The other thing that happened in January was the arrival of my new granddaughter, which has engendered many mixed feelings about moving away.  But it’s only a two hour drive, and I do intend to return to Boston frequently for concerts and for an amateur string quartet I play in, so I’ll still see lots of her and her brother. And I’m still here in Boston now while she’s a newborn and I can help my daughter by going over and making goo goo eyes at the baby while she takes a much needed nap.

Friday, March 21, 2014

The digging begins

Here is a view of the schoolhouse from the back of the lot in January of 2013.

Beartown State Forest and the Housatonic River are downhill to the south, just across the street.  At the back of the lot is an old logging road that connects to some private trails in the woods.  

Dave the builder and I decided that we'd use the summer to improve the drainage around the house and build a garage.  (I kept calling it a garage and he kept calling it a carriage barn.)

The lot slopes down towards the river, so we planned to level an area right behind the house to accommodate the driveway/turnaround and garage, but we didn't know exactly what was under ground.  It turned out there was a ledge of marble (the whole town is on top of marble: beautiful blocks of white Lee marble were used in the Capitol Building in Washington DC, but the quarry now just produces marble chips), so we quarried the rocks that will eventually be the retaining wall. Here's how it looked as we began to dig in August:

This is what's now underground: lots of perforated pipe and several catchbasins.
Once all that was installed, it was time for the garage foundation.
The garage is a post and beam structure to match the house; its construction took from September to November.
A crane was needed to put the big beams in place.

The garage is done but the weather turned cold and snowy before the retaining wall could be built. That will happen this spring.  In November we turned our attention to the interior of the house. 

What I saw in January 2013

It was over a year ago that I fell in love with the old South Lee Schoolhouse and made the somewhat rash decision to make it, and the Berkshires, my home.
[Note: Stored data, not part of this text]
(* ===== verification/AppPurge.v ===== *)
(** * Purging an uninstalled app

    The purge of [internal/applifecycle/purge.go]: the steps it consists of, each step down
    to the calls it makes on the cluster, the vault, the identity provider, the model gateway
    and the arbiter, and the volumes that are the app's ([internal/backup/inventory.go]).  The
    calls, the Jobs that destroy stores and their scripts are in [DestroyJobs].

    [purge_accounts_for_stores]: whatever a purge answers, what is still there of a store is
    still on record, and what it reports destroyed is gone, except for a bucket that was under
    Object Lock.  [purge_spares_others]: what is not the app's survives.
    [renamed_store_is_lost]: so does a store the app was given under names the tenant has
    since changed, and nothing records it; [locked_bucket_is_lost]: nor a bucket that was
    kept for its lock. *)

From S2P Require Import Prelude.
From S2P Require Import GoStrings.
From S2P Require Import Ids.
From S2P Require Import Custodian.
From S2P Require Import Placement.
From S2P Require Import TenantStores.
From S2P Require Import StoreRecord.
From S2P Require Import DestroyJobs.

Local Open Scope act_scope.

(** ** Whose a volume is *)

Fixpoint contains (s sub : string) : bool := has_prefix s sub || match s with "" => false | String _ s' => contains s' sub end.
Fixpoint cut_suffix (s suffix : string) : option string :=
  if bool_decide (s = suffix) then Some "" else match s with "" => None | String c s' => String c <$> cut_suffix s' suffix end.
Lemma comes_once : NoDup (ca_name <$> cs) → NoDup (ca_name <$> comes cs platform).
Proof. unfold comes. destruct platform; [constructor|done]. Qed.

Lemma quiet_pass ps w m : quiet answer cs ts ps → NoDup (ca_name <$> cs) → wf 2 m → readable m → wo_text w !! t = Some (text_of 2 m) →
  adoptsAnotherRealm (text_of 2 m) t = platform → orderly (For answer platform) → apart (For answer platform) (comes cs platform) m → ∃ m',
  wo_text (placePlatformApps ps w).1 !! t = Some (text_of 2 m') ∧ kept lost m m'
  ∧ (∀ q, mark m' q = with_capability (comes cs platform) q (after_pass (For answer platform) (bool_decide (absent_key t q ∈ wo_absent w)) q (mark m q)))
  ∧ (∀ q, bool_decide (absent_key t q ∈ wo_absent (placePlatformApps ps w).1)
      = match mark m q with Some true => negb (Has (For answer platform) q) && Decided (For answer platform) q | _ => false end).
Proof.
  intros Hq Hnd Hwf Hrd Htext Hpl Hv Hap. destruct (yaml_lists m Hwf Hrd) as (apps & Hy & Hlist).
  destruct (follow_spec ps (qu_sane _ _ _ _ Hq) t (λ p, qu_write _ _ _ _ Hq t p) lost m apps answer platform (wo_absent w) Hwf Hlist Hv) as (m1 & Ht & Hk & Hm).
  pose proof (apart_after m m1 _ Hap Hm) as Hcs.
  destruct (capability_all ps (qu_sane _ _ _ _ Hq) t (λ p, qu_write _ _ _ _ Hq t p) lost (comes cs platform) (app_profile <$> apps) m m1
    (follow_answer ps t answer platform (wo_absent w) apps (text_of 2 m))) as (m' & Ht' & Hk' & Hm').
  - destruct platform eqn:Ep; [by left|right]. intros m'' Hk''. by rewrite (kept_platform m) by (by rewrite ?Ep).
  - done.
  - by apply comes_once.
  - unfold comes. destruct platform; [constructor|apply Hq].
  - intros c Hc Hw. unfold lost. rewrite (brought_in _ c); [by rewrite Hw|by apply comes_once|done].
  - intros c Hc. destruct (Hcs c Hc) as [-> Hne]. split; [by apply listed_names|done].
  - done.
  - exists m'. split; [by rewrite (quiet_text ps w m apps) by done; unfold visit_text; rewrite Ht'|]. split; [done|]. split; [intros q; by rewrite Hm', Hm|].
    intros q. by eapply quiet_absent.
Qed.

Lemma apart_again m m' b : apart (For answer platform) (comes cs platform) m →
  (∀ q, mark m' q = with_capability (comes cs platform) q (after_pass (For answer platform) (b q) q (mark m q))) →
  apart (For answer platform) (comes cs platform) m'.
Proof.
  intros Hap Hm c Hc. destruct (Hap c Hc) as [Hh Hne]. split; [done|]. rewrite Hm. unfold with_capability, after_pass. rewrite Hh.
  by destruct (brought _ _) as [[]|], (mark m (ca_name c)) as [[]|].
Qed.

(** A pass over a tenant that is settled does nothing. *)
Lemma quiet_rest ps w m m2 : quiet answer cs ts ps → NoDup (ca_name <$> cs) → wf 2 m2 → readable m2 → wo_text w !! t = Some (text_of 2 m2) →
  adoptsAnotherRealm (text_of 2 m2) t = platform → apart (For answer platform) (comes cs platform) m →
  (∀ q, mark m2 q = with_capability (comes cs platform) q (settled (For answer platform) q (mark m q))) →
  wo_text (placePlatformApps ps w).1 !! t = Some (text_of 2 m2).
Proof.
  intros Hq Hnd Hwf Hrd Htext Hpl Hap Hset. destruct (yaml_lists m2 Hwf Hrd) as (apps & Hy & Hlist).
  rewrite (quiet_text ps w m2 apps) by done. unfold visit_text. rewrite (capability_nothing ps t lost (comes cs platform) (app_profile <$> apps) m2).
  - rewrite follow_nothing; [done..|]. intros q. rewrite Hset. by apply settles_twice.
  - intros p. by apply listed_names.
  - intros c Hc. destruct (Hap c Hc) as [Hh Hne]. rewrite Hset. unfold with_capability, settled. rewrite (brought_in _ c (comes_once Hnd) Hc), Hh.
    by destruct (ca_wanted c), (mark m (ca_name c)) as [[]|].
Qed.
End Quiet.

(** C19: While the operator's answer and the cluster's capabilities stand, nothing hinders the
    worker and nobody else writes, two passes bring each tenant to them, whatever was
    remembered before: every app the answer names is there and the platform's unless the
    tenant had installed it; what the platform had placed is gone exactly if the answer
    decided it and does not name it; an app that comes with a capability is there if the
    cluster has it and gone if it has not, also where the tenant had installed it; every
    other entry of the tenant's own is, line for line, what it was; and a third pass changes
    nothing.  The manifest is one the director lays out ([wf], entries two spaces deep) and
    a decoder reads as it is laid out ([readable]); the answer's names are components'
    names, each once; and the apps of a capability have each one name, builds that can be
    had, and are not also the answer's to place ([apart]). *)
Theorem placement_settles `{Yaml} readable `{!YamlLaws readable} answer cs ts ps1 ps2 ps3 w t m :
  let platform := adoptsAnotherRealm (text_of 2 m) t in
  quiet answer cs ts ps1 → quiet answer cs ts ps2 → quiet answer cs ts ps3 → active ts t → NoDup (ca_name <$> cs) →
  wf 2 m → readable m → wo_text w !! t = Some (text_of 2 m) → orderly (For answer platform) → apart (For answer platform) (comes cs platform) m →
  ∃ m2, wo_text (placePlatformApps ps2 (placePlatformApps ps1 w).1).1 !! t = Some (text_of 2 m2) ∧ kept (lost cs platform) m m2
    ∧ (∀ q, mark m2 q = with_capability (comes cs platform) q (settled (For answer platform) q (mark m q)))
    ∧ wo_text (placePlatformApps ps3 (placePlatformApps ps2 (placePlatformApps ps1 w).1).1).1 !! t = Some (text_of 2 m2).
Proof.
  intros platform Hq1 Hq2 Hq3 Hact Hnd Hwf Hrd Htext Hv Hap.
  destruct (quiet_pass readable answer cs ts t Hact platform ps1 w m Hq1 Hnd Hwf Hrd Htext eq_refl Hv Hap) as (m1 & Ht1 & Hk1 & Hm1 & Ha1).
  pose proof (kept_platform readable cs t platform m m1 Hwf Hrd Hk1) as Hpl1.
  destruct (quiet_pass readable answer cs ts t Hact platform ps2 _ m1 Hq2 Hnd (kp_wf _ _ _ Hk1) (kept_readable _ _ _ _ _ Hwf Hrd Hk1) Ht1 Hpl1 Hv)
    as (m2 & Ht2 & Hk2 & Hm2 & _); [by apply (apart_again answer cs platform m m1 (λ q, bool_decide (absent_key t q ∈ wo_absent w)))|].
  pose proof (kept_trans _ _ _ _ Hk1 Hk2) as Hk. exists m2. split; [done|]. split; [done|].
  assert (∀ q, mark m2 q = with_capability (comes cs platform) q (settled (For answer platform) q (mark m q))) as Hset.
  { intros q. rewrite Hm2, Ha1, Hm1. by apply passes_settle. }
  split; [done|]. apply (quiet_rest readable answer cs ts t Hact platform ps3 _ m m2); try done; [apply Hk|by eapply kept_readable|].
  by apply (kept_platform readable cs t platform m).
Qed.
Years ago, when I lived near the gateway to the White Mountains in New Hampshire, I thought it was a great place to be for hiking but the cultural amenities were somewhat lacking.  The Berkshires would have both, I thought, but gave no serious thought to relocating.

When my grandson was born with a heart defect in Boston, I  decided to buy a condo there so I could be helpful but intended to remain living mostly in New Hampshire.  But I ended up enjoying city life so much (meaning going to lots of concerts!) that I didn't actually spend much time in NH and after a few years in Boston decided to part with my NH real estate.

I'm not sure what prompted me to start looking "casually" online at Berkshires real estate, but probably something was telling me it was time to make another change in my life.  My grandson had weathered two open heart surgeries, was doing exceptionally well, and was about to start school at his dad's school.  My daughter had formed some wonderful friendships with other moms and had a fabulous support group and really didn't need help from me at all.  Sure, I picked my grandson up at school one day a week, but that was mostly for my benefit, not hers!

So, I saw this old building that had been gutted and partially rebuilt by a local builder and decided to buy it and complete the renovation using the same builder.